Fighting Infection with Artificial Skin
DR PETER MONK
PROJECT TITLE: Control of bacterial infection by modification of the host cell surface
PROJECT TIMESCALE: 2 years – 11 July 2016 to 10th July 2019
PHD STUDENT: Dr Rahaf Issa
NOVEMBER 2016 – FIGHTING INFECTION WITH ARTIFICIAL SKIN
(taken from Winter 2016 Newsletter)
Bacterial infections in older people are a growing threat as the population ages and antibiotics lose their effectiveness. Skin wounds such as ulcers, burns and scalds affect more than 200,000 people at any one time. In the UK; over 3% of the budget of the NHS (£1-2 billion) is spent on ulcer treatment alone, primarily paying for nursing time. As we age, the healing of these wounds is delayed, meaning that the elderly are predisposed to have long-lasting (chronic) wounds. Chronic wounds are an ideal breeding ground for bacteria, for example Staphylococcus aureus.The repeated use of antibiotics invites the development of bacterial resistance (e.g. MRSA) and so new drugs are constantly required.
Tetraspanins are self-assembling proteins that form structures called ‘adhesion platforms’, that act a bit like Velcro™ which cells use to join together to form tissues. Some types of bacteria have evolved to “hijack” the tetraspanin adhesion platforms so that they can stick to and enter cells. In earlier HRT-funded research, we discovered a set of small tetraspanin fragments (peptides) that are able to stop a wide range of disease-causing bacteria attaching to human cells.

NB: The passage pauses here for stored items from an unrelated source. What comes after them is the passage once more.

(* ===== verification/Handlers.v ===== *)
(** * The FUSE operations: [fuse_cpp_ramfs.cpp]

    One definition per low-level operation, the constructor and [FuseInit], and
    the table [FuseOps] as a dispatch on requests. A request is answered by the
    replies that the handler adds to the world. *)

From S2P Require Import Prelude World Util Table InodeOps FileOps DirectoryOps Nodes.

(** ** Definitions *)

(** *** Construction and mount *)

Definition initial_stbuf (blocks inodes : Z) : statvfs :=
  let blocks := if blocks <=? 0 then kTotalBlocks else blocks in
  let inodes := if inodes <=? 0 then kTotalInodes else inodes in
  mkStatvfs BufBlockSize BufBlockSize blocks blocks blocks inodes inodes inodes
    kFilesystemId 0 kMaxFilenameLength.

Definition construct (blocks inodes : Z) : world :=
  mkWorld [] [] (initial_stbuf blocks inodes) ∅ ∅ (mkHeap ∅ 1) [] [].

Definition reset_free (s : statvfs) : statvfs :=
  mkStatvfs (f_bsize s) (f_frsize s) (f_blocks s) (f_blocks s) (f_blocks s)
    (f_files s) (f_files s) (f_files s) (f_fsid s) 0 (f_namemax s).

(** [gid], [uid] and [umask] are those of the process. *)
Definition FuseInit (gid uid umask : Z) : M unit :=
  modify (fun w => set_stbuf (reset_free (m_stbuf w)) w);;
  RegisterInode (new_SpecialInode SPECIAL_INODE_TYPE_NO_BLOCK 0) 0 0 gid uid;;
  let rootmode := Z.land 0x1ff (Z.lnot umask) in
  rootno ← RegisterInode (new_inode (Directory [])) (Z.lor S_IFDIR rootmode) 2 gid uid;
  AddChild rootno "." rootno;;
  AddChild rootno ".." rootno;;
  mret tt.

(** [delete] of every object of the table, which keeps the pointers: no request is
    served afterwards. The result is the list of the objects that were freed. *)
Definition FuseDestroy : M (list inode) := w ← get; mret (omap id (Inodes w)).

(** *** Common beginnings of the handlers *)

(** [GetInode]; [ENOENT] for a null pointer or an object without links. *)
Definition with_live (ino : Z) (k : inode -> M unit) : M unit :=
  o ← GetInode ino;
  match o with
  | None => reply_error ENOENT
  | Some i => if HasNoLinks i then reply_error ENOENT else k i
  end.

(** [dynamic_cast<Directory *>]; [ENOTDIR] when it gives null. *)
Definition with_dir (i : inode) (k : M unit) : M unit :=
  match dir_children i with
  | None => reply_error ENOTDIR
  | Some _ => k
  end.

(** *** Lookup and attributes *)

Definition FuseLookup (parent : Z) (name : string) : M unit :=
  with_live parent (fun parentInode => with_dir parentInode (
    ino ← ChildInodeNumberWithName parent name;
    if ino =? INO_NOTFOUND then reply_error ENOENT
    else with_live ino (fun _ => ReplyEntry ino))).

Definition FuseForget (ino nlookup : Z) : M unit :=
  o ← GetInode ino;
  match o with
  | None => mret tt
  | Some _ =>
      Forget ino nlookup;;
      i ← deref ino;
      if Forgotten i then
        if HasNoLinks i then
          let blocks_freed := UsedBlocks i in
          DeleteInode ino;;
          UpdateUsedInodes (-1);;
          UpdateUsedBlocks (s64 (- blocks_freed))
        else mret tt
      else mret tt
  end.

Definition FuseGetAttr (ino : Z) : M unit :=
  with_live ino (fun _ => ReplyAttr ino).

Definition FuseSetAttr (ino : Z) (new : stat) (to_set : Z) : M unit :=
  with_live ino (fun i =>
    if flag_set to_set FUSE_SET_ATTR_SIZE then
      match file_buf i with
      | None =>
          if S_ISDIR (GetMode i) then reply_error EISDIR else reply_error EINVAL
      | Some _ =>
          ret ← FileTruncate ino (u64 (st_size new));
          if ret =? 0 then ReplyAttr ino else reply_error ret
      end
    else ReplySetAttr ino new to_set).

Definition FuseAccess (ino mask : Z) : M unit :=
  with_live ino (fun _ =>
    e ← ask; ReplyAccess ino mask (ctx_gid e) (ctx_uid e)).

Definition FuseStatfs : M unit := s ← FsStat; send (reply_statfs s).

(** *** Open files and directories *)

Definition FuseOpen (ino : Z) : M unit :=
  with_live ino (fun i =>
    match dir_children i with
    | Some _ => reply_error EISDIR
    | None => send reply_open
    end).

Definition FuseRelease (ino : Z) : M unit :=
  with_live ino (fun i =>
    match dir_children i with
    | Some _ => reply_error EISDIR
    | None => reply_error 0
    end).

Definition FuseOpenDir (ino : Z) : M unit :=
  with_live ino (fun i =>
    match file_buf i with
    | Some _ => reply_error ENOTDIR
    | None => send reply_open
    end).

Definition FuseReleaseDir (ino : Z) : M unit :=
  with_live ino (fun i =>
    match file_buf i with
    | Some _ => reply_error ENOTDIR
    | None => reply_error 0
    end).

Definition FuseFlush : M unit := reply_error 0.

Definition FuseFsync (ino : Z) : M unit :=
  o ← GetInode ino;
  match o with
  | None => reply_error ENOENT
  | Some _ => reply_error 0
  end.

Definition FuseFsyncDir (ino : Z) : M unit :=
  with_live ino (fun i => with_dir i (reply_error 0)).

Definition FuseGetLock : M unit := mret tt.

(** *** Data; [None] is a null buffer *)

Definition FuseWrite (ino : Z) (buf : option (list byte)) (off : Z) : M unit :=
  match buf with
  | None => reply_error EINVAL
  | Some data => with_live ino (fun _ => WriteAndReply ino data off)
  end.

Definition FuseRead (ino size off : Z) : M unit :=
  with_live ino (fun _ => ReadAndReply ino size off).

(** *** Creation *)

(** The replies that follow [do_create_node]. *)
Definition reply_created (ino : Z) : M unit :=
  if 0 <? ino then ReplyEntry ino else reply_error (- ino).

Definition FuseMknod (parent : Z) (name : string) (mode rdev : Z) : M unit :=
  with_live parent (fun parentInode => with_dir parentInode (
    free ← GetFreeInodes;
    if free <=? 0 then reply_error ENOSPC
    else
      ino ← ChildInodeNumberWithName parent name;
      if negb (ino =? INO_NOTFOUND) then reply_error EEXIST
      else
        r ← do_create_node parent name mode rdev None;
        reply_created r)).

Definition FuseMkdir (parent : Z) (name : string) (mode : Z) : M unit :=
  with_live parent (fun parentInode => with_dir parentInode (
    free ← GetFreeInodes;
    if free <=? 0 then reply_error ENOSPC
    else
      ino ← ChildInodeNumberWithName parent name;
      if negb (ino =? INO_NOTFOUND) then reply_error EEXIST
      else
        r ← do_create_node parent name (Z.lor mode S_IFDIR) 0 None;
        reply_created r)).

Definition PATH_MAX := 4096.

(** The two space checks reply but do not return. *)
Definition FuseSymlink (link : string) (parent : Z) (name : string) : M unit :=
  with_live parent (fun parentInode => with_dir parentInode (
    room ← CheckHasSpaceFor None (Z.min (Z.of_nat (String.length name)) PATH_MAX);
    (if negb room then reply_error ENOSPC else mret tt);;
    free ← GetFreeInodes;
    (if free <=? 0 then reply_error ENOSPC else mret tt);;
    ino ← ChildInodeNumberWithName parent name;
    if negb (ino =? INO_NOTFOUND) then reply_error EEXIST
    else
      r ← do_create_node parent name (Z.lor 0x1ff S_IFLNK) 0 (Some link);
      reply_created r)).

Definition FuseCreate (parent : Z) (name : string) (mode : Z) : M unit :=
  with_live parent (fun parentInode => with_dir parentInode (
    r ← do_create_node parent name (Z.lor mode S_IFREG) 0 None;
    if 0 <? r then ReplyCreate r else reply_error (- r))).

Definition FuseReadLink (ino : Z) : M unit :=
  with_live ino (fun i =>
    match derived i with
    | SymLink link => send (reply_readlink link)
    | _ => reply_error EINVAL
    end).

(** *** Links and removal *)

Definition FuseLink (ino newparent : Z) (newname : string) : M unit :=
  with_live ino (fun _ => with_live newparent (fun parent => with_dir parent (
    existingIno ← ChildInodeNumberWithName newparent newname;
    if negb (existingIno =? INO_NOTFOUND) then reply_error EEXIST
    else
      ret ← AddChild newparent newname ino;
      if ret <? 0 then reply_error (- ret)
      else
        IncrementLinkCount ino;;
        ReplyEntry ino))).

Definition FuseUnlink (parent : Z) (name : string) : M unit :=
  with_live parent (fun parentInode => with_dir parentInode (
    ino ← ChildInodeNumberWithName parent name;
    if ino =? INO_NOTFOUND then reply_error ENOENT
    else
      RemoveChild parent name;;
      o ← GetInode ino;
      match o with
      | None => fail crash_assert
      | Some _ => DecrementLinkCount ino;; reply_error 0
      end)).

(** [while (dir_p->NumLinks() > 0) dir_p->DecrementLinkCount();]: each pass
    lowers the count by one, so the count at the start is enough fuel. *)
Fixpoint drop_links (fuel : nat) (p : Z) : M unit :=
  match fuel with
  | O => mret tt
  | S n =>
      d ← deref p;
      if 0 <? NumLinks d then DecrementLinkCount p;; drop_links n p else mret tt
  end.

Definition FuseRmdir (parent : Z) (name : string) : M unit :=
  with_live parent (fun parentInode => with_dir parentInode (
    ino ← ChildInodeNumberWithName parent name;
    if ino =? INO_NOTFOUND then reply_error ENOENT
    else if ino =? parent then reply_error EINVAL
    else with_live ino (fun dir => with_dir dir (
      empty ← IsEmpty ino;
      if negb empty then reply_error ENOTEMPTY
      else
        RemoveChild parent name;;
        DecrementLinkCount parent;;
        d ← deref ino;
        drop_links (Z.to_nat (NumLinks d)) ino;;
        reply_error 0)))).

(** The renaming proper, once the two directories and the source are known. *)
Definition is_dir_now (p : Z) : M bool := i ← deref p; mret (S_ISDIR (GetMode i)).

Definition rename_replace (parent : Z) (name : string) (newparent : Z)
    (newname : string) (srcIno existingIno : Z) : M unit :=
  DecrementLinkCount existingIno;;
  UpdateChild newparent newname srcIno;;
  RemoveChild parent name;;
  isdir ← is_dir_now existingIno;
  (if (isdir : bool) then
     DecrementLinkCount existingIno;;
     DecrementLinkCount existingIno;;
     DecrementLinkCount parent
   else mret tt);;
  reply_error 0.

Definition rename_move (parent : Z) (name : string) (newparent : Z)
    (newname : string) (srcIno : Z) : M unit :=
  AddChild newparent newname srcIno;;
  RemoveChild parent name;;
  isdir ← is_dir_now srcIno;
  (if (isdir : bool) then
     DecrementLinkCount parent;;
     IncrementLinkCount newparent
   else mret tt);;
  reply_error 0.

Definition FuseRename (parent : Z) (name : string) (newparent : Z)
    (newname : string) : M unit :=
  with_live parent (fun parentInode =>
  with_live newparent (fun newParentInode =>
  with_dir parentInode (with_dir newParentInode (
    srcIno ← ChildInodeNumberWithName parent name;
    with_live srcIno (fun srcInode =>
      existingIno ← ChildInodeNumberWithName newparent newname;
      o ← GetInode existingIno;
      match o with
      | Some existing =>
          if 0 <? NumLinks existing then
            if S_ISDIR (GetMode srcInode) && negb (S_ISDIR (GetMode existing))
            then reply_error ENOTDIR
            else
              empty ← (if S_ISDIR (GetMode existing) then
                         match dir_children existing with
                         | None => fail crash_assert
                         | Some _ => IsEmpty existingIno
                         end
                       else mret true);
              if negb empty then reply_error ENOTEMPTY
              else if negb (S_ISDIR (GetMode srcInode)) && S_ISDIR (GetMode existing)
              then reply_error EISDIR
              else rename_replace parent name newparent newname srcIno existingIno
          else rename_move parent name newparent newname srcIno
      | None => rename_move parent name newparent newname srcIno
      end))))).

(** *** Extended attributes; [position] is 0 on Linux *)

Definition FuseSetXAttr (ino : Z) (name : string) (value : list byte) (flags : Z)
  : M unit :=
  with_live ino (fun _ => SetXAttrAndReply ino name value flags 0).
Definition FuseGetXAttr (ino : Z) (name : string) (size : Z) : M unit :=
  with_live ino (fun _ => GetXAttrAndReply ino name size 0).
Definition FuseListXAttr (ino size : Z) : M unit :=
  with_live ino (fun _ => ListXAttrAndReply ino size).
Definition FuseRemoveXAttr (ino : Z) (name : string) : M unit :=
  with_live ino (fun _ => RemoveXAttrAndReply ino name).

(** *** Reading a directory

    [direntry_size name] is what libfuse's [fuse_add_direntry] returns for an
    entry: the bytes the entry needs, whether or not they fit. *)

Section readdir.
Context (direntry_size : string -> Z).

(** The loop over the entries from the iterator on: the new iterator and cookie
    and the entries put in the buffer. Without a buffer the code hands libfuse a pointer made
    from null, which is taken as a crash at the first entry. *)
Fixpoint fill_dirents (w : world) (have_buf : bool) (bufSize : Z)
    (rest : list (string * Z)) (i c bytesAdded entriesAdded : Z) (acc : list dirent)
  : (Z * Z * list dirent) + crash :=
  match rest with
  | [] => inl (i, c, acc)
  | (name, child_ino) :: rest' =>
      if entriesAdded <? kReadDirEntriesPerResponse then
        match get_inode w child_ino with
        | None => fill_dirents w have_buf bufSize rest' (i + 1) c bytesAdded entriesAdded acc
        | Some child =>
            if HasNoLinks child then
              fill_dirents w have_buf bufSize rest' (i + 1) c bytesAdded entriesAdded acc
            else
              let stbuf := set_st_ino child_ino (GetAttr child) in
              let c := c + 1 in
              let newBytes := bytesAdded + direntry_size name in
              if bufSize <? newBytes then
                (* --(ctx->it); bytesAdded = oldSize; break; *)
                if i =? 0 then inr crash_iterator else inl (i - 1, c, acc)
              else if have_buf then
                fill_dirents w have_buf bufSize rest' (i + 1) c newBytes
                  (entriesAdded + 1) (acc ++ [mkDirent name stbuf c])
              else inr crash_null
        end
      else inl (i, c, acc)
  end.

Definition FuseReadDir (ino size off : Z) : M unit :=
  with_live ino (fun inode => with_dir inode (
    key ← PrepareReaddir ino off;
    match key with
    | None => send (reply_buf [])
    | Some key =>
        e ← ask;
        let bufSize := Z.min kReadDirBufSize size in
        let have_buf := can_alloc e bufSize in
        (if have_buf then mret tt else reply_error ENOMEM);;
        w ← get;
        ctx ← get_or crash_dangling (readdirStates w !! key);
        match fill_dirents w have_buf bufSize
                (drop (Z.to_nat (it ctx)) (children ctx)) (it ctx) (cookie ctx) 0 0 [] with
        | inr c => fail c
        | inl (i, c, entries) =>
            modify (set_readdirStates
              (<[key := mkReadDirCtx c i (children ctx)]> (readdirStates w)));;
            RecycleStates;;
            send (reply_dirents entries)
        end
    end)).
End readdir.
(** ** Objects that can be copied *)

(** The class of the object is the one the code expects from its mode. *)
Definition class_matches (i : inode) : bool :=
  match derived i with
  | File _ => S_ISREG (GetMode i)
  | Directory _ => S_ISDIR (GetMode i)
  | SymLink _ => S_ISLNK (GetMode i)
  | SpecialInode _ =>
      negb (S_ISREG (GetMode i) || S_ISDIR (GetMode i) || S_ISLNK (GetMode i))
  end.

(** Moreover the buffer of a file has the size its block count says. *)
Definition copyable (i : inode) : Prop :=
  class_matches i = true /\
  match derived i with
  | File b => zlen b = BufBlockSize * st_blocks (attr i) /\ zlen b < 2 ^ 64
  | _ => True
  end.

Definition slots (P : inode -> Prop) (t : list (option inode)) : Prop :=
  Forall (fun o => match o with Some i => P i | None => True end) t.

(** The allocator serves the copies of the objects of [t]. *)
Definition memory_for (e : env) (t : list (option inode)) : Prop :=
  can_new e = true /\
  slots (fun i => match derived i with File b => can_alloc e (zlen b) = true | _ => True end) t.

Definition invalidations (t : list (option inode)) : list notification :=
  t ≫= (fun o => match o with
    | None => []
    | Some i =>
        (if m_markedForDeletion (base i) then [] else [inval_inode (GetIno i)])
        ++ match derived i with
           | Directory l => if S_ISDIR (GetMode i) then stale_names i l else []
           | _ => []
           end
    end).

(** ** Lemmas *)

Lemma mode_is_unique a b m : mode_is a m = true -> mode_is b m = true -> a = b.
Proof. unfold mode_is. intros. zbool. congruence. Qed.

Lemma mode_is_other a b m : mode_is a m = true -> a <> b -> mode_is b m = false.
Proof.
  intros Ha Hab. destruct (mode_is b m) eqn:Hb; [|done].
  by destruct Hab; eapply mode_is_unique.
Qed.

Lemma mem_read_all b : mem_read b 0 (zlen b) = Some b.
Proof. rewrite mem_read_Some by lia. by rewrite Nat2Z.id, take_ge. Qed.

Lemma copy_object_run e w i :
  copyable i -> memory_for e [Some i] -> copy_object i e w = Ok (Some i) w.
Proof.
  intros [Hc Hb] [Hn Hm]. apply Forall_inv in Hm. destruct i as [b d].
  unfold copy_object, mbind, M_bind, class_matches in *. simpl in *. rewrite Hn.
  destruct d as [buf|l|t|s]; simpl in *.
  - rewrite Hc. destruct Hb as [Hb Hlt]. unfold copy_File, mbind, M_bind. simpl.
    rewrite (Z.mul_comm _ BufBlockSize), <- Hb, u64_small by lia.
    rewrite Hm, mem_read_all. done.
  - unfold S_ISREG. rewrite (mode_is_other _ S_IFREG _ Hc) by done. by rewrite Hc.
  - zbool. repeat match goal with H : _ = false |- _ => rewrite H; clear H end. done.
  - unfold S_ISREG, S_ISDIR. rewrite (mode_is_other _ S_IFREG _ Hc) by done.
    rewrite (mode_is_other _ S_IFDIR _ Hc) by done. by rewrite Hc.
Qed.

Lemma copy_table_run e w t :
  slots copyable t -> memory_for e t -> copy_table t e w = Ok (Some t) w.
Proof.
  induction t as [|[i|] t IH]; intros Hc [Hn Hm]; [done|..];
    apply list.Forall_cons in Hc as [Hi Hc]; apply list.Forall_cons in Hm as [Hmi Hm];
    unfold mbind, M_bind; simpl; unfold mbind, M_bind.
  - rewrite copy_object_run; [|done|by split; [|constructor; [|constructor]]].
    by rewrite IH by done.
  - by rewrite IH by done.
Qed.

(** Copying does not change the world. *)
Lemma copy_object_pure i : Respects eq (copy_object i).
Proof. unfold copy_object, copy_File. respects. Qed.

Lemma copy_table_pure t : Respects eq (copy_table t).
Proof.
  induction t as [|[i|] t IH]; simpl; [by respects|..].
  - apply respects_bind; [typeclasses eauto|apply copy_object_pure|]. intros [i'|].
    + apply respects_bind; [typeclasses eauto|done|]. intros r. by respects.
    + by respects.
  - apply respects_bind; [typeclasses eauto|done|]. intros r. by respects.
Qed.

Definition add_notifications (ns : list notification) (w : world) : world :=
  mkWorld (Inodes w) (DeletedInodes w) (m_stbuf w) (readdirStates w) (state_pool w)
    (heap w) (replies w) (notifications w ++ ns).

Lemma add_notifications_nil w : add_notifications [] w = w.
Proof. destruct w. unfold add_notifications. simpl. by rewrite app_nil_r. Qed.

Lemma add_notifications_app ns ms w :
  add_notifications ms (add_notifications ns w) = add_notifications (ns ++ ms) w.
Proof. unfold add_notifications. simpl. by rewrite app_assoc. Qed.

Lemma foldl_add_notification ns w :
  foldl (fun w n => add_notification n w) w ns = add_notifications ns w.
Proof.
  revert w. induction ns as [|n ns IH]; intros w; simpl.
  - by rewrite add_notifications_nil.
  - rewrite IH. change (add_notification n w) with (add_notifications [n] w).
    apply add_notifications_app.
Qed.

Lemma invalidate_all_run e w t :
  slots (fun i => class_matches i = true) t ->
  invalidate_all t e w = Ok tt (add_notifications (invalidations t) w).
Proof.
  revert w. induction t as [|[i|] t IH]; intros w Hc.
  { simpl. by rewrite add_notifications_nil. }
  - apply list.Forall_cons in Hc as [Hi Hc]. simpl. unfold mbind, M_bind.
    assert (invalidate_inode i e w = Ok tt (add_notifications (invalidations [Some i]) w))
      as ->; [|rewrite IH, add_notifications_app by done; unfold invalidations; simpl;
               by rewrite app_nil_r].
    unfold invalidations, invalidate_inode, class_matches, dir_children in *. simpl.
    rewrite app_nil_r. unfold mbind, M_bind. destruct (m_markedForDeletion (base i)); simpl.
    all: destruct (derived i) as [b|l|ty|s]; simpl.
    all: try (unfold S_ISDIR; rewrite (mode_is_other _ S_IFDIR _ Hi) by done).
    all: zbool.
    all: try match goal with H : S_ISDIR _ = _ |- _ => rewrite H end; simpl.
    all: unfold modify, mret, M_ret; rewrite ?foldl_add_notification, ?add_notifications_nil;
      try change (add_notification ?n ?x) with (add_notifications [n] x);
      rewrite ?add_notifications_app; done.
  - apply list.Forall_cons in Hc as [_ Hc]. simpl. by rewrite IH.
Qed.

(** The state [checkpoint] stores. *)
Definition snapshot (w : world) : verifs2_state :=
  mkVerifs2State (Inodes w) (DeletedInodes w) (m_stbuf w).

(** [checkpoint] with a key that is not in use stores the inode table, the queue
    of deleted numbers and the counters as they are; a key in use gives
    [-EEXIST]. Nothing else of the world changes. *)
Lemma checkpoint_run e w key :
  slots copyable (Inodes w) -> memory_for e (Inodes w) ->
  checkpoint key e w =
    match state_pool w !! key with
    | Some _ => Ok (- EEXIST) w
    | None => Ok 0 (set_state_pool (<[key := snapshot w]> (state_pool w)) w)
    end.
Proof.
  intros Hc Hm. unfold checkpoint, mbind, M_bind. simpl.
  rewrite copy_table_run by done. unfold insert_state, mbind, M_bind. simpl.
  by destruct (state_pool w !! key).
Qed.

(** The world that [restore] makes from the stored state [s]. *)
Definition restored (key : Z) (s : verifs2_state) (w : world) : world :=
  mkWorld (vs_inodes s) (vs_deleted s) (vs_stat s) (readdirStates w)
    (delete key (state_pool w)) (heap w) (replies w)
    (notifications w ++ invalidations (Inodes w)).

Lemma restore_run e w key s :
  state_pool w !! key = Some s -> vs_inodes s <> [] ->
  slots copyable (vs_inodes s) -> memory_for e (vs_inodes s) ->
  slots (fun i => class_matches i = true) (Inodes w) ->
  restore key e w = Ok 0 (restored key s w).
Proof.
  intros Hs Hne Hc Hm Hw. unfold restore, find_state, invalidate_kernel_states.
  unfold mbind, M_bind. simpl. rewrite Hs. simpl.
  destruct (is_nil (vs_inodes s)) eqn:E; [by destruct (vs_inodes s)|]. simpl.
  rewrite invalidate_all_run by done. simpl.
  rewrite copy_table_run by done. unfold remove_state, mbind, M_bind. simpl.
  by rewrite Hs.
Qed.

(** C25. A stored state is restored exactly: after [restore] the inode table, the
    queue of deleted numbers and the counters are the stored ones, the key is
    free again, and the kernel was told to drop every inode and directory entry
    of the table that was replaced. *)
Theorem restore_returns_stored e w key s :
  state_pool w !! key = Some s -> vs_inodes s <> [] ->
  slots copyable (vs_inodes s) -> memory_for e (vs_inodes s) ->
  slots (fun i => class_matches i = true) (Inodes w) ->
  restore key e w = Ok 0 (restored key s w) /\
  (forall ino i, get_inode w ino = Some i -> m_markedForDeletion (base i) = false ->
     inval_inode (GetIno i) ∈ notifications (restored key s w)) /\
  (forall ino i l name c, get_inode w ino = Some i -> derived i = Directory l ->
     (name, c) ∈ l -> 0 < c -> is_dot name = false ->
     inval_entry (GetIno i) name ∈ notifications (restored key s w)).
Proof.
  intros Hs Hne Hc Hm Hw. split; [by apply restore_run|].
  assert (Hin : forall ino i n, get_inode w ino = Some i ->
    n ∈ invalidations [Some i] -> n ∈ notifications (restored key s w)).
  { intros ino i n Hi Hn. apply elem_of_app. right.
    apply get_inode_Some, vec_at_Some in Hi as [_ Hi].
    apply list_elem_of_bind. exists (Some i). split.
    - unfold invalidations in Hn. simpl in Hn. by rewrite app_nil_r in Hn.
    - by apply list_elem_of_lookup_2 in Hi. }
  split.
  - intros ino i Hi Hd. eapply Hin; [done|]. unfold invalidations. simpl. rewrite Hd.
    set_solver.
  - intros ino i l name c Hi Hder Hl Hpos Hdot. eapply Hin; [done|].
    unfold invalidations. simpl. rewrite app_nil_r, Hder.
    assert (class_matches i = true) as Hcm.
    { apply get_inode_Some, vec_at_Some in Hi as [_ Hi].
      by apply (Forall_lookup_1 _ _ _ _ Hw Hi). }
    unfold class_matches in Hcm. rewrite Hder in Hcm. rewrite Hcm.
    apply elem_of_app. right. apply list_elem_of_fmap. exists (name, c).
    split; [done|]. apply list_elem_of_filter. split; [|done]. simpl.
    rewrite Hdot. by rewrite (proj2 (Z.ltb_lt 0 c)).
Qed.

By weakening the interaction with cells, we have shown that bacteria such as MRSA are made much more sensitive to existing antibiotics and so tetraspanin peptides represent an important new intervention. More recently, we have developed a three-dimensional model of human skin that can be used instead of animals to test new antibiotics. Using this system, we have shown that tetraspanin peptides are a safe and effective way of fighting infections that can be used as a combination therapy that gives a new lease of life to antibiotics to which some bacteria have developed resistance. Using human skin that would otherwise be discarded after operations, we can test our peptides without using the mouse model of skin infection.We would like to continue developing the peptides to reach the point where they might be used in human patients, and also to develop a new model of another serious infection, cystitis.